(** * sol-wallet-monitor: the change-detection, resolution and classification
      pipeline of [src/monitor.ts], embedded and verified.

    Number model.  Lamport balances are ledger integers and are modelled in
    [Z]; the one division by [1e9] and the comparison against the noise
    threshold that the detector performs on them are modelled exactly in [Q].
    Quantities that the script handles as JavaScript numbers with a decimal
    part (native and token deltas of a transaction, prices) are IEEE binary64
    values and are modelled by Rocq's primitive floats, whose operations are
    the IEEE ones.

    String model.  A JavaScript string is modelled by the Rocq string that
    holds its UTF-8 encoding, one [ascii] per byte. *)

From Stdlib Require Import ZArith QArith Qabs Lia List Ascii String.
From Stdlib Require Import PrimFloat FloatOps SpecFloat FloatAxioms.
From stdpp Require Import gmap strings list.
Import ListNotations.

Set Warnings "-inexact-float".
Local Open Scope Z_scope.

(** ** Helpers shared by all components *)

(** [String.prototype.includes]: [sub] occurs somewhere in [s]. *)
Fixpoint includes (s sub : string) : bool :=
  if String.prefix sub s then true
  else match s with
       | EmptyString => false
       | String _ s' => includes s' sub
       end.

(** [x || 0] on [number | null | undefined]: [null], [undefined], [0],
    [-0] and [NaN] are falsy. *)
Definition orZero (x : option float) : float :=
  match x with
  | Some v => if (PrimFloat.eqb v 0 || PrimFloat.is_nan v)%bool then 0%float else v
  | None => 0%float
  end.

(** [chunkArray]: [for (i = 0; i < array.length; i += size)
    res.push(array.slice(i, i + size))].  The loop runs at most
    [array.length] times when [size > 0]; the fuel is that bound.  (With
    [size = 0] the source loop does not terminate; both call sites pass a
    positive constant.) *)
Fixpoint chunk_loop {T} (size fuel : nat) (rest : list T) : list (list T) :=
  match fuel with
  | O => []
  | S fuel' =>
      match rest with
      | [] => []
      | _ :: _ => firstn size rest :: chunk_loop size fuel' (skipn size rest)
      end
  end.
▬▬▬
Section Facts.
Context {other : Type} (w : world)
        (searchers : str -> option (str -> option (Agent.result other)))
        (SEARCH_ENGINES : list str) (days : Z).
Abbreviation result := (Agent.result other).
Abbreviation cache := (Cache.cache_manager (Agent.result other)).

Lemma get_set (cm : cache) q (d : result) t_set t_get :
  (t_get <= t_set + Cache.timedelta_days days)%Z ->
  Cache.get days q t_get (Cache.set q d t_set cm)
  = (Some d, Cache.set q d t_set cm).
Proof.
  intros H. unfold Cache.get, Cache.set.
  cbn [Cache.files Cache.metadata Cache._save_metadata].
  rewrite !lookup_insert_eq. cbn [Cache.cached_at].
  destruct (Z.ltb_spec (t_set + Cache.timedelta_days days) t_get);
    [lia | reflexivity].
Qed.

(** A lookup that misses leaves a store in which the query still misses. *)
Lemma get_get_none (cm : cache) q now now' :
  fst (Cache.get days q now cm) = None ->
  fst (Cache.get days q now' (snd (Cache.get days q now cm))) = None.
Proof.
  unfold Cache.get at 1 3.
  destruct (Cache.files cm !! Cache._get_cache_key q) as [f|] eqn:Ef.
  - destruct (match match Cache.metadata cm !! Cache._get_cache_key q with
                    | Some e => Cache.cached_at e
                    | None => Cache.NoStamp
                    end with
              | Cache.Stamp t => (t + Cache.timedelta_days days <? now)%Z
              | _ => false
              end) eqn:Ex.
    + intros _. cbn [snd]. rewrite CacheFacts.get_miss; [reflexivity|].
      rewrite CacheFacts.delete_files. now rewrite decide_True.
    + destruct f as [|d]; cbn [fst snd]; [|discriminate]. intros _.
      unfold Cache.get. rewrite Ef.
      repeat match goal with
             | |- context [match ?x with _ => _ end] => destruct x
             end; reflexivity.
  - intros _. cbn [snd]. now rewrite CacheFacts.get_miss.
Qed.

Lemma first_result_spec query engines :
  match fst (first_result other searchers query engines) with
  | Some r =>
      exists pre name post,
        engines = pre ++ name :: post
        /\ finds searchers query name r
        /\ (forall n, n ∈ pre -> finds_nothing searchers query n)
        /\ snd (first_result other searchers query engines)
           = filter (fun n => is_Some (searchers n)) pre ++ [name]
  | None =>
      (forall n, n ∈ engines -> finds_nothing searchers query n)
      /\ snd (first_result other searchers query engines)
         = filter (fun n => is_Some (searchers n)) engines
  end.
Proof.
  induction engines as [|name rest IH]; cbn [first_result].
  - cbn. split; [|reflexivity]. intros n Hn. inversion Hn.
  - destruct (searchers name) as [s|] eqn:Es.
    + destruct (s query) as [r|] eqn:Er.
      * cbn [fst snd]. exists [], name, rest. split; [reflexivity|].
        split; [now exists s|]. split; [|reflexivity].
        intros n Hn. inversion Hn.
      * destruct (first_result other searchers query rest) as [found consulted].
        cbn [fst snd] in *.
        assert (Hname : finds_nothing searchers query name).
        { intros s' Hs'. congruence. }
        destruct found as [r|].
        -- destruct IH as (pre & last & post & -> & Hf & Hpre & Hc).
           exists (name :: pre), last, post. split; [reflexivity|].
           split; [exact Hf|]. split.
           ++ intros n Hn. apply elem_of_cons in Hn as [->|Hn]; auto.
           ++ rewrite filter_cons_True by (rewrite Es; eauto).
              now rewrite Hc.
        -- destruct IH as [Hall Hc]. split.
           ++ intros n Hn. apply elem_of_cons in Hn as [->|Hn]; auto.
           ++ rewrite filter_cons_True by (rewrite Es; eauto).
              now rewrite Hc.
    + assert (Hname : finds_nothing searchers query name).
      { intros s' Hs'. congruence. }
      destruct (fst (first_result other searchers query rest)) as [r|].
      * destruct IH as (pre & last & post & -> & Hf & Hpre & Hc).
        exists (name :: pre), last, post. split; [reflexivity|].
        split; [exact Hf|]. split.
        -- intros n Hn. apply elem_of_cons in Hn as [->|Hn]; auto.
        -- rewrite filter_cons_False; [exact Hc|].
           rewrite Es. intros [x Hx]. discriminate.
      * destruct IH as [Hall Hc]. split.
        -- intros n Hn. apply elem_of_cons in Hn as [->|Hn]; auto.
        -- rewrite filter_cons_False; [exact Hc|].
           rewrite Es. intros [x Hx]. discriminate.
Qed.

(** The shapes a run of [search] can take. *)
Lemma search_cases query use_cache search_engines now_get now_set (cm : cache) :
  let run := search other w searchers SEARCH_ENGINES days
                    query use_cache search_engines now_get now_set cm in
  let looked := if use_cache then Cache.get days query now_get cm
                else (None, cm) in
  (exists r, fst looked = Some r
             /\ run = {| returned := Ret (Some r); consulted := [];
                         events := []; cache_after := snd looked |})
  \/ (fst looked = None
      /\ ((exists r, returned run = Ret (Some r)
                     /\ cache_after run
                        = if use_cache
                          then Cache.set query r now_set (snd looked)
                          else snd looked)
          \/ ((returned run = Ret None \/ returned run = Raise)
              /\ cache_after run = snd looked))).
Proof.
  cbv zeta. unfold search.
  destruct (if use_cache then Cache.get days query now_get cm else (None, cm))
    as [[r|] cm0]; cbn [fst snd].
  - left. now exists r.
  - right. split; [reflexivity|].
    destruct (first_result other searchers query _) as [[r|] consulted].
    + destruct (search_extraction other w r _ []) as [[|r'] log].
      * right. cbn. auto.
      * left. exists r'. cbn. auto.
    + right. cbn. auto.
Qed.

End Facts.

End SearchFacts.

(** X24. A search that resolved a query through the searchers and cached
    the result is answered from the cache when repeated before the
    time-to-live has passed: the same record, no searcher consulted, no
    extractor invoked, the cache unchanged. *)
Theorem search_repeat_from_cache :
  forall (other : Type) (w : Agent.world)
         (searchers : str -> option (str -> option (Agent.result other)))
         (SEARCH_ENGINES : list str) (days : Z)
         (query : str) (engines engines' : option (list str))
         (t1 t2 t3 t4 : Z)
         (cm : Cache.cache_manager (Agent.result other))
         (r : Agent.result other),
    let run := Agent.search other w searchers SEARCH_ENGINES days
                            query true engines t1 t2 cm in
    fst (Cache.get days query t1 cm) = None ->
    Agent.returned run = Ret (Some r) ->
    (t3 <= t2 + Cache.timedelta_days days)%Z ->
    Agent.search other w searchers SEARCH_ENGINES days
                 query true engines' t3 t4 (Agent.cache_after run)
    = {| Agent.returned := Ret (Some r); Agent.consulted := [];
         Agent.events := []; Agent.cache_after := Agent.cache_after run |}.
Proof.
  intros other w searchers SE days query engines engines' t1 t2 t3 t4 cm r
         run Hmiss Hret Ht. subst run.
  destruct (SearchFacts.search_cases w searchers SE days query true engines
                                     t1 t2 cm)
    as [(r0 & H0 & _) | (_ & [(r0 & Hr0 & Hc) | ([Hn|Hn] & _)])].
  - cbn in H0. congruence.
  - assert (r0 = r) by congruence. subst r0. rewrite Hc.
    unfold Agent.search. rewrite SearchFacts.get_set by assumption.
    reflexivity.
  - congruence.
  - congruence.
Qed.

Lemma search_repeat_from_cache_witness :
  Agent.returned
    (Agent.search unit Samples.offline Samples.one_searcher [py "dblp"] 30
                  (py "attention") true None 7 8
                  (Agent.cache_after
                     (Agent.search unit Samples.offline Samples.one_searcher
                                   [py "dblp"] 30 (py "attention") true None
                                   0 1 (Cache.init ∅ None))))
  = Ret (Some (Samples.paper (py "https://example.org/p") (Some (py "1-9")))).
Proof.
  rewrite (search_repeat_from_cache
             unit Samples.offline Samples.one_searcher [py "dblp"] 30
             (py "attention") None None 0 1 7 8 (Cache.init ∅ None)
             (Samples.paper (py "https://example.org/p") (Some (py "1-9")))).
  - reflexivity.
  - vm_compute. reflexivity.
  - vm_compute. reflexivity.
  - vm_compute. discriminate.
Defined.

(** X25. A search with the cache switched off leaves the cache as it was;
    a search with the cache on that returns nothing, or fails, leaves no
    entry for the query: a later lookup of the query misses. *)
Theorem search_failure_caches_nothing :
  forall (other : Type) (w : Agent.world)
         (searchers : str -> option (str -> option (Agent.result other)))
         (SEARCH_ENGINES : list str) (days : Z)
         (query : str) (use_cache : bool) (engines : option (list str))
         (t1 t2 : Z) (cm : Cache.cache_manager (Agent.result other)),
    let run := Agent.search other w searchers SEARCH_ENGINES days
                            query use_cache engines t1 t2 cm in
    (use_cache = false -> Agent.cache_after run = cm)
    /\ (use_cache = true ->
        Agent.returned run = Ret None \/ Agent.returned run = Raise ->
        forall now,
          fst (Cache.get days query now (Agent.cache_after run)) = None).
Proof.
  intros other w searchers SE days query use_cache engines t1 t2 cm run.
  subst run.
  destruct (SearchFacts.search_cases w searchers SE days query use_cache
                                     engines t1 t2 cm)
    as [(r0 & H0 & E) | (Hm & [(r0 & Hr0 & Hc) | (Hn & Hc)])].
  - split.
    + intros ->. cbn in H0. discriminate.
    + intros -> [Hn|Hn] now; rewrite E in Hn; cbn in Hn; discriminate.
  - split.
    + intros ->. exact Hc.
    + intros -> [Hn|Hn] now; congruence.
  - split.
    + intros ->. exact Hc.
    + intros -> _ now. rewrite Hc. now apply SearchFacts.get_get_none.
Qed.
▬▬▬
◆ Work to complete: Select and copy each line from the data that includes the word "JavaScript".

◆ Answer:
    Quantities that the script handles as JavaScript numbers with a decimal
    String model.  A JavaScript string is modelled by the Rocq string that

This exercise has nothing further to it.